Advocates with Inclusion B.C. say the province should increase funding for early childhood intervention because thousands of preschoolers with special needs are stuck on waitlists for special programs.

Faith Bodnar, the executive director of Inclusion B.C., told CBC's The Early Edition says these special programs are key for young children diagnosed with special needs.

"It's a really critical time for families," she said. "They're struggling with those things, and they're trying to find out what the needs of their children are."

Inclusion B.C. gathered data from community organizations and found 1,600 preschoolers in six communities — Richmond, Burnaby, Vancouver, Langley, Nanaimo and Kelowna — were on waitlists.

The problem with being on the waitlist, she explained, is while waiting, children can effectively 'age out' of eligibility for program supports by the time they start kindergarten.

Without program supports, she said, these children struggle when they arrive at school.
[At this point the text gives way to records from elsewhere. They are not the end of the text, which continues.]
(** X21: with two or more choices, a POST without a [type] field, or with
    one that is the text of no choice key, is not redirected: the bound
    form is rendered again with an error on [type]. *)
Theorem add_type_view_rejects_choice (fw : Framework) (w : World)
    (request : HttpRequest) (form_url : string)
    (kv kv' : Z * (Model * AdminClass))
    (l : list (Z * (Model * AdminClass))) :
  has_add_permission fw request = true ->
  child_models (this w) = Some (kv :: kv' :: l) ->
  method request = "POST" ->
  (forall v, POST request !! "type" = Some v ->
     forall k, In k (map fst (kv :: kv' :: l)) -> v <> Py.str k) ->
  exists (templates : list string) (rendered : Context),
    add_type_view fw request form_url w
    = (Ok (render_to_response templates rendered
             (site_name (admin_site (this w)))),
       mkWorld (this w) (trace w ++ [FormBuilt; Rendered templates]))
    /\ rendered !! "errors" = Some (CErrors ["type"])
    /\ rendered !! "adminform"
       = Some (CForm
                 {| type_label := "Type"; data := Some (POST request);
                    initial := kv.1;
                    choices :=
                      map (fun kv => (kv.1, verbose_name kv.2.1))
                        (kv :: kv' :: l) |}).
Proof.
  intros Hperm Hmodels Hmethod Hbad.
  rewrite (add_type_view_several fw w request form_url kv kv' l Hperm Hmodels).
  cbv zeta. rewrite Hmethod. cbn [String.eqb Ascii.eqb Bool.eqb].
  assert (Hvalid :
    is_valid
      (set_choices (ProxyChoiceForm (Some (POST request)) kv.1)
         (map (fun kv => (kv.1, verbose_name kv.2.1)) (kv :: kv' :: l)))
    = false).
  { unfold is_valid. cbn [data set_choices ProxyChoiceForm choices].
    destruct (POST request !! "type") as [v|] eqn:Hpost; [|reflexivity].
    apply not_true_is_false. intros Hex.
    apply existsb_exists in Hex as [[k name] [Hin Heq]].
    apply in_map_iff in Hin as [[k' mc] [[= <- _] Hin]].
    apply String.eqb_eq in Heq. cbn in Heq.
    apply (Hbad v eq_refl k'); [|exact Heq].
    apply in_map_iff. exists (k', mc). split; [reflexivity | exact Hin]. }
  rewrite Hvalid. rewrite render_add_type_form_eq. cbn [this trace].
  eexists _, _. split; [now rewrite <- app_assoc|].
  unfold errors_of. cbn [data set_choices ProxyChoiceForm]. rewrite Hvalid.
  split; reflexivity.
Qed.

Lemma add_type_view_rejects_choice_witness :
  exists (templates : list string) (rendered : Context),
    add_type_view Sample.fw (mkRequest "staff" "POST" ∅ {["type" := "7"]} "")
      "" Sample.ready
    = (Ok (render_to_response templates rendered "admin"),
       mkWorld (this Sample.ready) [FormBuilt; Rendered templates])
    /\ rendered !! "errors" = Some (CErrors ["type"])
    /\ rendered !! "adminform"
       = Some (CForm
                 {| type_label := "Type"; data := Some {["type" := "7"]};
                    initial := 1;
                    choices := [(1, "article"); (2, "gallery")] |}).
Proof.
  destruct (add_type_view_rejects_choice Sample.fw Sample.ready
              (mkRequest "staff" "POST" ∅ {["type" := "7"]} "") ""
              (1, (Sample.Article, Sample.ArticleAdmin))
              (2, (Sample.Gallery, Sample.GalleryAdmin)) []
              eq_refl eq_refl eq_refl)
    as (templates & rendered & Hview & Herrors & Hform).
  - intros v [= <-] k [<-|[<-|[]]]; discriminate.
  - exists templates, rendered.
    split; [exact Hview|]. split; [exact Herrors | exact Hform].
Defined.

(** *** get_urls *)

(** A [_lazy_setup] that returns leaves the admin set up; it has touched
    neither the trace nor the configuration. *)
Lemma _lazy_setup_returns_set_up (fw : Framework) (w w1 : World) :
  _lazy_setup fw w = (Ok tt, w1) ->
  _is_setup (this w1) = true
  /\ model (this w1) = model (this w)
  /\ child_models (this w1) = child_models (this w).
Proof.
  destruct (_is_setup (this w)) eqn:Hsetup.
  - unfold _lazy_setup, bind at 1, attr. rewrite Hsetup.
    unfold ret. now intros [= <-].
  - destruct (child_models (this w)) as [l|] eqn:Hmodels.
    + rewrite (_lazy_setup_first_run fw w l Hsetup Hmodels).
      destruct (for_each l _ w) as [[[]|e1] w2] eqn:Hloop; [|discriminate].
      destruct (register_loop_frame fw l w w2 _ Hloop) as [reg ->].
      intros [= <-]. cbn. auto.
    + unfold _lazy_setup, get_child_models. unfold_monad.
      rewrite Hsetup, Hmodels. discriminate.
Qed.

(** The lookups and the loop over the child URLs do not change the admin. *)
Lemma collect_dummy_urls_reads (l : list (Z * (Model * AdminClass)))
    (acc : list URLPattern) (w : World) :
  this (collect_dummy_urls l acc w).2 = this w.
Proof.
  now apply (respects_collect_dummy_urls (fun s => s = this w)
               (fun _ => True) (fun _ _ => Logic.I) (fun _ => Logic.I)
               (fun _ => Logic.I) l acc w).
Qed.

(** The URLs of the admin itself and the redirect URLs, as [get_urls]
    makes them from the inherited ones. *)
Lemma get_urls_returns (fw : Framework) (w w' : World)
    (result : list URLPattern) :
  ParentModelAdmin.get_urls fw w = (Ok result, w') ->
  exists (inherited dummy_urls : list URLPattern) (w1 : World),
    super_get_urls fw = Ok inherited
    /\ _lazy_setup fw w = (Ok tt, w1)
    /\ this w' = this w1
    /\ result =
       ((if version_lt (VERSION fw) (1, 9)%nat then
           map (fun oldurl =>
                  if bool_decide
                       (name oldurl = name (new_change_url (model (this w))))
                  then new_change_url (model (this w)) else oldurl)
             inherited
         else filter (fun pat => has_name pat = true) inherited)
        ++ [subclass_url] ++ dummy_urls
        ++ (if version_lt (VERSION fw) (1, 9)%nat then []
            else filter (fun pat => has_name pat = false) inherited))%list.
Proof.
  unfold ParentModelAdmin.get_urls. unfold bind at 1, callee at 1.
  destruct (super_get_urls fw) as [inherited|c]; cbn [from_callee];
    [|discriminate].
  unfold bind at 1, attr at 1. cbv zeta. unfold bind at 1.
  destruct (_lazy_setup fw w) as [[[]|e] w1] eqn:Hsetup; [|discriminate].
  unfold bind at 1, get_child_models at 1. unfold bind at 1, attr at 1.
  destruct (child_models (this w1)) as [l|]; [|discriminate].
  unfold ret at 1. unfold bind at 1.
  pose proof (collect_dummy_urls_reads l [] w1) as Hreads.
  destruct (collect_dummy_urls l [] w1) as [[dummy_urls|e] w2];
    [|discriminate].
  unfold ret. intros [= <- <-].
  exists inherited, dummy_urls, w1.
  repeat split; [exact Hreads|].
  unfold new_change_url, subclass_url.
  now destruct (version_lt (VERSION fw) (1, 9)%nat).
Qed.

(** X22: a [get_urls] that returns has run the lazy setup: the admin is
    set up afterwards, so that the views, which are reached through these
    URLs only, find [_child_models]. *)
Theorem get_urls_runs_setup (fw : Framework) (w w' : World)
    (result : list URLPattern) :
  ParentModelAdmin.get_urls fw w = (Ok result, w') ->
  _is_setup (this w') = true
  /\ (forall l, _is_setup (this w) = false ->
        child_models (this w) = Some l ->
        _child_models (this w') = Some (Py.dict l)).
Proof.
  intros Hurls.
  destruct (get_urls_returns fw w w' result Hurls)
    as (inherited & dummy_urls & w1 & _ & Hsetup & Hthis & _).
  rewrite Hthis. split.
  - now apply (_lazy_setup_returns_set_up fw w w1).
  - intros l Hnot Hmodels.
    rewrite (_lazy_setup_first_run fw w l Hnot Hmodels) in Hsetup.
    destruct (for_each l _ w) as [[[]|e] w2]; [|discriminate].
    now injection Hsetup as <-.
Qed.

Lemma get_urls_runs_setup_witness :
  _is_setup (this (ParentModelAdmin.get_urls Sample.fw
                     (mkWorld Sample.fresh [])).2) = true
  /\ (forall l, _is_setup (this (mkWorld Sample.fresh [])) = false ->
        child_models (this (mkWorld Sample.fresh [])) = Some l ->
        _child_models (this (ParentModelAdmin.get_urls Sample.fw
                               (mkWorld Sample.fresh [])).2)
        = Some (Py.dict l)).
Proof.
  apply (get_urls_runs_setup Sample.fw (mkWorld Sample.fresh [])
           (ParentModelAdmin.get_urls Sample.fw (mkWorld Sample.fresh [])).2
           (match (ParentModelAdmin.get_urls Sample.fw
                     (mkWorld Sample.fresh [])).1 with
            | Ok urls => urls
            | Raise _ => []
            end)).
  reflexivity.
Defined.

(** [_get_real_admin] reads the admin only, and hands the world back. *)
Lemma _get_real_admin_reads (t : Z) (w w0 : World) :
  this w = this w0 ->
  (_get_real_admin t w).1 = (_get_real_admin t w0).1
  /\ (_get_real_admin t w).2 = w.
Proof.
  intros Hthis. unfold _get_real_admin. unfold_monad. rewrite <- Hthis.
  destruct (_child_models (this w)) as [d|]; [|now split].
  destruct (d !! t) as [[m cls]|]; cbn; [|now split].
  rewrite <- Hthis.
  now destruct (_registry (_child_admin_site (this w)) !! m_name m).
Qed.

(** The loop of [get_urls], when it returns: the admin of each child model
    in turn, and the URLs of these admins one after the other. *)
Lemma collect_dummy_urls_returns (l : list (Z * (Model * AdminClass))) :
  forall (acc result : list URLPattern) (w w2 : World),
    collect_dummy_urls l acc w = (Ok result, w2) ->
    exists (admins : list ModelAdmin) (child_urls : list (list URLPattern)),
      Forall2 (fun kv a => (_get_real_admin kv.1 w).1 = Ok a) l admins
      /\ Forall2 (fun a urls => Django.get_urls a = Ok urls) admins child_urls
      /\ result = (acc ++ concat child_urls)%list.
Proof.
  induction l as [|kv l IH]; intros acc result w w2; simpl.
  - unfold ret. intros [= <- _]. exists [], [].
    repeat split; [constructor | constructor | now rewrite app_nil_r].
  - unfold bind at 1.
    destruct (_get_real_admin_reads kv.1 w w eq_refl) as [_ Hworld].
    destruct (_get_real_admin kv.1 w) as [[a|e] w1] eqn:Hadmin;
      [|discriminate].
    cbn in Hworld. subst w1.
    unfold bind at 1, emit at 1. unfold bind at 1, callee at 1.
    destruct (Django.get_urls a) as [more|c] eqn:Hmore; cbn [from_callee];
      [|discriminate].
    intros Hrest.
    destruct (IH _ _ _ _ Hrest) as (admins & child_urls & Hadmins & Hurls & ->).
    exists (a :: admins), (more :: child_urls). split; [|split].
    + constructor; [now rewrite Hadmin|].
      eapply Forall2_impl; [exact Hadmins|].
      intros kv' a' Ha'. cbn beta in Ha'. rewrite <- Ha'.
      now apply _get_real_admin_reads.
    + now constructor.
    + cbn [concat]. now rewrite <- app_assoc.
Qed.

(** X23: the URLs that [get_urls] returns are, in this order: the admin's
    own patterns, the catch-all pattern of [subclass_view], the URLs of
    the child admins, one admin after the other in the order of
    [child_models], and the redirect patterns.  Before Django 1.9 the own
    patterns are the inherited ones in their order, each pattern of the
    change view's name replaced by the pattern for numeric ids that leads
    to [change_view], and there are no redirect patterns.  From Django 1.9
    on the own patterns are the inherited ones that have a name and the
    redirect patterns the inherited ones that have none, each in their
    order. *)
Theorem get_urls_pattern_order (fw : Framework) (w w' : World)
    (result : list URLPattern) :
  ParentModelAdmin.get_urls fw w = (Ok result, w') ->
  exists (inherited : list URLPattern)
         (l : list (Z * (Model * AdminClass)))
         (admins : list ModelAdmin)
         (child_urls : list (list URLPattern)),
    super_get_urls fw = Ok inherited
    /\ child_models (this w) = Some l
    /\ Forall2 (fun kv a => (_get_real_admin kv.1 w').1 = Ok a) l admins
    /\ Forall2 (fun a urls => Django.get_urls a = Ok urls) admins child_urls
    /\ (version_lt (VERSION fw) (1, 9)%nat = true ->
        result =
          (map (fun pat =>
                  if bool_decide
                       (name pat = name (new_change_url (model (this w))))
                  then new_change_url (model (this w)) else pat)
             inherited
           ++ subclass_url :: concat child_urls)%list)
    /\ (version_lt (VERSION fw) (1, 9)%nat = false ->
        result =
          (filter (fun pat => has_name pat = true) inherited
           ++ subclass_url :: concat child_urls
           ++ filter (fun pat => has_name pat = false) inherited)%list).
Proof.
  unfold ParentModelAdmin.get_urls. unfold bind at 1, callee at 1.
  destruct (super_get_urls fw) as [inherited|c]; cbn [from_callee];
    [|discriminate].
  unfold bind at 1, attr at 1. cbv zeta. unfold bind at 1.
  destruct (_lazy_setup fw w) as [[[]|e] w1] eqn:Hsetup; [|discriminate].
  destruct (_lazy_setup_returns_set_up fw w w1 Hsetup) as (_ & _ & Hsame).
  unfold bind at 1, get_child_models at 1. unfold bind at 1, attr at 1.
  destruct (child_models (this w1)) as [l|] eqn:Hmodels; [|discriminate].
  unfold ret at 1. unfold bind at 1.
  pose proof (collect_dummy_urls_reads l [] w1) as Hreads.
  destruct (collect_dummy_urls l [] w1) as [[dummy_urls|e] w2] eqn:Hloop;
    [|discriminate].
  cbn in Hreads.
  destruct (collect_dummy_urls_returns l _ _ _ _ Hloop)
    as (admins & child_urls & Hadmins & Hurls & ->).
  unfold ret. intros [= <- <-].
  exists inherited, l, admins, child_urls.
  split; [reflexivity|]. split; [now rewrite <- Hsame|].
  split; [|split; [exact Hurls|]].
  - eapply Forall2_impl; [exact Hadmins|].
    intros kv a Ha. cbn beta in Ha. rewrite <- Ha.
    now apply _get_real_admin_reads.
  - unfold new_change_url, subclass_url. cbn [app].
    destruct (version_lt (VERSION fw) (1, 9)%nat);
      split; intros Hver; try discriminate Hver.
    + now rewrite app_nil_r.
    + reflexivity.
Qed.
(** X19. When a session in which no exercise is chosen while a submitted
    set waits (every session of the page is one) reaches the completion
    screen, the log of every exercise holds exactly [setCount] entries:
    the summary shows each exercise as done in full. *)
Theorem complete_log_is_full (w : World) (i : nat) (ex : Exercise) :
  setCounts_nonneg env →
  reachable_orderly env w →
  screen (state w) = complete →
  exercises env !! i = Some ex →
  ∃ es, entries (state w) !! i = Some es ∧ Z.of_nat (length es) = setCount ex.
Proof.
  intros Hwf Hord Hscreen Hex.
  destruct (reachable_complete_all_done w i ex Hwf
              (reachable_orderly_reachable env w Hord) Hscreen Hex) as [Hc Hsel].
  pose proof (reachable_orderly_log_consistent env w Hord)
    as (_ & Hle & _ & _ & Hmatch).
  destruct (lookup_lt_is_Some_2 (entries (state w)) i) as [es Hes].
  { rewrite Hle. by eapply lookup_lt_Some. }
  exists es. split; [done|].
  rewrite (Hmatch i es _ Hes Hc). unfold submitted_here. rewrite Hsel.
  rewrite bool_decide_eq_false_2 by done. rewrite andb_false_r. lia.
Qed.

(** [objectiveText()] never fails, whatever the state: a locked index
    always has its exercise. *)
Lemma objectiveText_total (objectiveDone : string) (s : State) :
  is_Some (objectiveText env objectiveDone s).
Proof.
  unfold objectiveText, lockedExerciseIndex.
  repeat case_match; simplify_eq; cbn; eauto.
  all: match goal with H : exerciseByIndex _ _ = _ |- _ => rewrite H in * end;
    simplify_eq; cbn; eauto.
Qed.

(** X20. [objectiveText()] never throws, and in a reachable state with an
    exercise selected it reads "<name>: Set <c + 1> of <setCount>" for the
    selected exercise with [c] completed sets, where the set shown is at
    most [setCount]. *)
Theorem objectiveText_names_the_open_set
        (objectiveDone : string) (w : World) (idx : nat) (ex : Exercise) (c : Z) :
  reachable env w →
  selectedExercise (state w) = Some idx →
  exerciseByIndex env idx = Some ex →
  completedSets (state w) !! idx = Some c →
  (∀ s, is_Some (objectiveText env objectiveDone s)) ∧
  objectiveText env objectiveDone (state w)
  = Some (name ex +:+ ": Set " +:+ pretty (c + 1) +:+ " of " +:+ pretty (setCount ex)) ∧
  c + 1 ≤ setCount ex.
Proof.
  intros Hreach Hsel Hex Hc.
  split; [intros s; apply objectiveText_total|].
  destruct (sound_selection_is_locked env (state w) idx)
    as (ex' & c' & Hex' & Hc' & Hlt & Hlock);
    [by apply reachable_selection_sound|done|].
  assert (ex' = ex) as -> by congruence.
  assert (c' = c) as -> by congruence.
  split; [|lia].
  unfold objectiveText. rewrite Hlock, Hex, Hc. cbn.
  destruct (allExercisesComplete env (state w)) eqn:Hall; [|done].
  apply allExercisesComplete_spec in Hall.
  destruct (Hall idx ex Hex) as (c'' & Hc'' & Hge).
  assert (c'' = c) as -> by congruence. lia.
Qed.

Lemma reachable_counters_account (w : World) :
  reachable env w → counters_account env (state w).
Proof.
  induction 1 as [|w w' Hw IH Hstep].
  - unfold counters_account. cbn. split; [lia|done].
  - destruct Hstep. by apply handler_counters_account.
Qed.

(** X13. In every reachable state the rank and its progress hold exactly
    the initial rank and progress plus the points of the session,
    [100 * rank + rankXp = 100 * rank0 + rankXp0 + sessionPoints], and the
    streak is the configured one. *)
Theorem rank_holds_the_session_points (w : World) :
  reachable env w →
  100 * rank (state w) + rankXp (state w)
  = 100 * initial_rank env + initial_rankXp env + sessionPoints (state w) ∧
  streak (state w) = initial_streak env.
Proof. apply reachable_counters_account. Qed.

Lemma handler_rankXp_range (ev : Event) (w : World) :
  0 ≤ initial_rankXp env < 100 →
  0 ≤ setPoints (rewards env) → 0 ≤ exercisePoints (rewards env) →
  0 ≤ rankXp (state w) < 100 →
  0 ≤ rankXp (state (exec (handler env ev) w)) < 100.
Proof.
  intros Hinit Hset Hex Hr.
  destruct ev; js_run_account; lia.
Qed.

(** X14. When the configured progress starts in [0,100) and the two
    point rewards are not negative, [rankXp] is in [0,100) in every
    reachable state. *)
Theorem rankXp_stays_in_range (w : World) :
  0 ≤ initial_rankXp env < 100 →
  0 ≤ setPoints (rewards env) → 0 ≤ exercisePoints (rewards env) →
  reachable env w →
  0 ≤ rankXp (state w) < 100.
Proof.
  intros Hinit Hset Hex. induction 1 as [|w w' Hw IH Hstep]; [done|].
  destruct Hstep. by apply handler_rankXp_range.
Qed.
Lemma one_leader_among_callers_witness :
  callers3 ≠ [] ∧
  Forall (caller "nodered:leader" (delay race3)) callers3 ∧
  NoDup ((λ c, hostname (p_consts c.1)) <$> callers3) ∧
  holder empty_store "nodered:leader" = None ∧
  Forall calm race3 ∧
  exec race3 (System empty_store (start_calls callers3)) = Some after_race3 ∧
  Forall (λ q, p_tasks q = []) (s_procs after_race3) ∧
  ∃ i c, callers3 !! i = Some c ∧
    holder (s_store after_race3) "nodered:leader" = Some (hostname (p_consts c.1)) ∧
    ∀ j c', callers3 !! j = Some c' →
      ∃ q m, s_procs after_race3 !! j = Some q ∧
        (∀ f, f ≠ "isLeader" → f ≠ "leaderHost" → f ≠ "followerHost" →
              m !! f = c'.2 !! f) ∧
        m !! "leaderHost" = Some (JStr (hostname (p_consts c.1))) ∧
        if decide (j = i)
        then sent (p_node q) = [(Some m, None)] ∧
             m !! "isLeader" = Some (JBool true)
        else sent (p_node q) = [(None, Some m)] ∧
             m !! "isLeader" = Some (JBool false) ∧
             m !! "followerHost" = Some (JStr (hostname (p_consts c'.1))).
Proof.
  assert (H1 : callers3 ≠ []) by done.
  assert (H2 : Forall (caller "nodered:leader" (delay race3)) callers3).
  { repeat constructor; simpl; lia. }
  assert (H3 : NoDup ((λ c, hostname (p_consts c.1)) <$> callers3)).
  { apply (bool_decide_unpack _). by vm_compute. }
  assert (H4 : holder empty_store "nodered:leader" = None) by reflexivity.
  assert (H5 : Forall calm race3) by (repeat constructor).
  assert (H6 : exec race3 (System empty_store (start_calls callers3)) = Some after_race3).
  { vm_compute. reflexivity. }
  assert (H7 : Forall (λ q, p_tasks q = []) (s_procs after_race3)).
  { vm_compute. repeat constructor. }
  repeat (split; [assumption |]).
  exact (one_leader_among_callers "nodered:leader" callers3 empty_store race3
           after_race3 H1 H2 H3 H4 H5 H6 H7).
Defined.

(** Two callers with distinct identities and a TTL of one second call
    against a free key; no command fails.  [host-a]'s conditional set is
    served and answered [OK]; more than a second passes; [host-b]'s
    conditional set is served, finds the key expired and is answered [OK] as
    well.  Both calls have ended, and both have sent on the leader output. *)
Lemma late_caller_leads_too :
  let after := exec slow_race (System empty_store (start_calls brief_callers)) in
  NoDup ((λ c, hostname (p_consts c.1)) <$> brief_callers) ∧
  Forall (caller "nodered:leader" 0) brief_callers ∧
  holder empty_store "nodered:leader" = None ∧
  Forall calm slow_race ∧
  pending_of 0 after = Some [] ∧ pending_of 1 after = Some [] ∧
  (∃ m, sent_by 0 after = Some [(Some m, None)] ∧
        m !! "isLeader" = Some (JBool true) ∧
        m !! "leaderHost" = Some (JStr "host-a")) ∧
  (∃ m, sent_by 1 after = Some [(Some m, None)] ∧
        m !! "isLeader" = Some (JBool true) ∧
        m !! "leaderHost" = Some (JStr "host-b")) ∧
  holder_after "nodered:leader" after = Some (Some "host-b").
Proof.
  intros after.
  split; [apply (bool_decide_unpack _); by vm_compute |].
  split; [repeat constructor; simpl; lia |].
  split; [reflexivity |].
  split; [repeat constructor |].
  split; [vm_compute; reflexivity |].
  split; [vm_compute; reflexivity |].
  split.
  { exists (tag_leader (Consts "nodered:leader" 1 "host-a") demo_msg).
    split; [vm_compute; reflexivity |]. split; reflexivity. }
  split.
  { exists (tag_leader (Consts "nodered:leader" 1 "host-b") demo_msg).
    split; [vm_compute; reflexivity |]. split; reflexivity. }
  vm_compute; reflexivity.
Qed.

(** ** Every race can run to its end *)

Lemma exec_app (l1 l2 : list label) (s : system) :
  exec (l1 ++ l2) s = s1 ← exec l1 s; exec l2 s1.
Proof.
  revert s. induction l1 as [|l l1 IH]; intros s; simpl; [done |].
  destruct (step l s); simpl; [apply IH | done].
Qed.

Lemma delay_app (l1 l2 : list label) : delay (l1 ++ l2) = delay l1 + delay l2.
Proof. induction l1 as [|[] l1 IH]; simpl; lia. Qed.

Lemma step_serve (i j : nat) (fault : bool) (s : system) (p : proc) (t : task) :
  s_procs s !! i = Some p → p_tasks p !! j = Some t →
  step (Serve i j fault) s =
  Some (System (snd (serve fault (s_store s) (t_cmd t)))
          (<[i := resume p j t (fst (serve fault (s_store s) (t_cmd t)))]> (s_procs s))).
Proof.
  intros Hp Ht. simpl. rewrite Hp. simpl. rewrite Ht. simpl.
  by destruct (serve fault (s_store s) (t_cmd t)).
Qed.

Lemma follower_finishes
    (key : string) (cs : list (proc * gmap string jsval)) (i : nat) (w : string)
    (j : nat) (out : option (gmap string jsval) * option (gmap string jsval))
    (q : proc) :
  Follower key w out q →
  ∀ s, Won key cs i w 0 s → s_procs s !! j = Some q →
  ∃ ls s', Forall calm ls ∧ delay ls = 0 ∧ exec ls s = Some s' ∧
           Won key cs i w 0 s' ∧
           (∃ q', s_procs s' !! j = Some q' ∧ p_tasks q' = []) ∧
           (∀ j', j' ≠ j → s_procs s' !! j' = s_procs s !! j').
Proof.
  induction 1 as [q Hnil Hsent | q t Hone Hkeep Hnext IH]; intros s Hwon Hq.
  - exists [], s. split; [constructor |]. do 3 (split; [done |]). split; [eauto | done].
  - assert (Hh : holder (s_store s) key = Some w) by by eapply won_holder.
    pose (o := fst (serve false (s_store s) (t_cmd t))).
    pose (s1 := System (s_store s) (<[j := resume q 0 t o]> (s_procs s))).
    assert (Hstep : step (Serve j 0 false) s = Some s1).
    { simpl. rewrite Hq. simpl. rewrite Hone. simpl.
      specialize (Hkeep _ Hh). unfold serve in Hkeep, o.
      destruct (exec_cmd (s_store s) (t_cmd t)) as [o' st'] eqn:E.
      simpl in *. by subst st'. }
    assert (Hwon1 : Won key cs i w 0 s1).
    { pose proof (won_step key cs i w 0 (Serve j 0 false) s s1 Hwon eq_refl
                    ltac:(simpl; lia) Hstep) as H. by rewrite Z.sub_0_r in H. }
    assert (Hq1 : s_procs s1 !! j = Some (resume q 0 t o)).
    { simpl. apply list_lookup_insert_eq. by eapply lookup_lt_Some. }
    destruct (IH _ Hh s1 Hwon1 Hq1) as (ls & s' & Hc & Hd & Hex & Hw & Hfin & Hoth).
    exists (Serve j 0 false :: ls), s'. split; [by constructor |].
    split; [done |]. split; [| split; [done | split; [done |]]].
    + change (exec (Serve j 0 false :: ls) s)
        with (step (Serve j 0 false) s ≫= exec ls).
      by rewrite Hstep.
    + intros j' Hj'. rewrite Hoth by done. simpl. by apply list_lookup_insert_ne.
Qed.

Lemma all_finish
    (key : string) (cs : list (proc * gmap string jsval)) (i : nat) (w : string)
    (n : nat) (s : system) :
  Won key cs i w 0 s →
  ∃ ls s', Forall calm ls ∧ delay ls = 0 ∧ exec ls s = Some s' ∧
           Won key cs i w 0 s' ∧
           ∀ j q, (j < n)%nat → s_procs s' !! j = Some q → p_tasks q = [].
Proof.
  revert s. induction n as [|n IH]; intros s Hwon.
  - exists [], s. split; [constructor |]. do 3 (split; [done |]). intros; lia.
  - destruct (IH s Hwon) as (ls & s1 & Hc & Hd & Hex & Hw1 & Hfin).
    destruct (s_procs s1 !! n) as [q|] eqn:Hq.
    2:{ exists ls, s1. do 4 (split; [done |]). intros j q0 Hj Hq0.
        destruct (decide (j = n)) as [-> | ?]; [congruence |].
        apply (Hfin j); [lia | done]. }
    pose proof Hw1 as (Hlen & _ & Hps).
    destruct (cs !! n) as [c|] eqn:Hcn.
    2:{ apply lookup_lt_Some in Hq. apply lookup_ge_None in Hcn. lia. }
    destruct (Hps n c Hcn) as (q' & Hq' & Hset). simplify_eq.
    unfold settled in Hset. destruct (decide (n = i)) as [-> | Hni].
    { exists ls, s1. do 4 (split; [done |]). intros j q0 Hj Hq0.
      destruct (decide (j = i)) as [-> | ?].
      - simplify_eq. by destruct Hset.
      - apply (Hfin j); [lia | done]. }
    destruct (follower_finishes key cs i w n _ q Hset s1 Hw1 Hq)
      as (ls2 & s2 & Hc2 & Hd2 & Hex2 & Hw2 & (q2 & Hq2 & Hnil) & Hoth).
    exists (ls ++ ls2), s2. split; [by apply Forall_app |].
    split; [rewrite delay_app; lia |].
    split; [rewrite exec_app, Hex; exact Hex2 |]. split; [done |].
    intros j q0 Hj Hq0. destruct (decide (j = n)) as [-> | Hjn].
    + by simplify_eq.
    + rewrite Hoth in Hq0 by done. apply (Hfin j); [lia | done].
Qed.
"We have kids showing up in schools and in kindergarten needing supports [and the] school doesn't have the same system or scope of supports," she said.

Bodnar is lobbying the government for more investment to reduce wait times and improve data collection to better track needs and outcomes.

In response, Minister of Children and Family Development Stephanie Cadieux said she recognizes for families who are waiting, "this isn't cutting it," and said she appreciates the work of Inclusion B.C.

However, she also pointed out the ministry doubled funding for children and youth with special needs from $147.6 million in 2000/1 to $303.6 million in 2016/17.

For Bodnar, however, that misses the point.

"They've not dealt with the core issue: the fact there's not sufficient funding in these organizations to serve the need. The waitlists speak for themselves."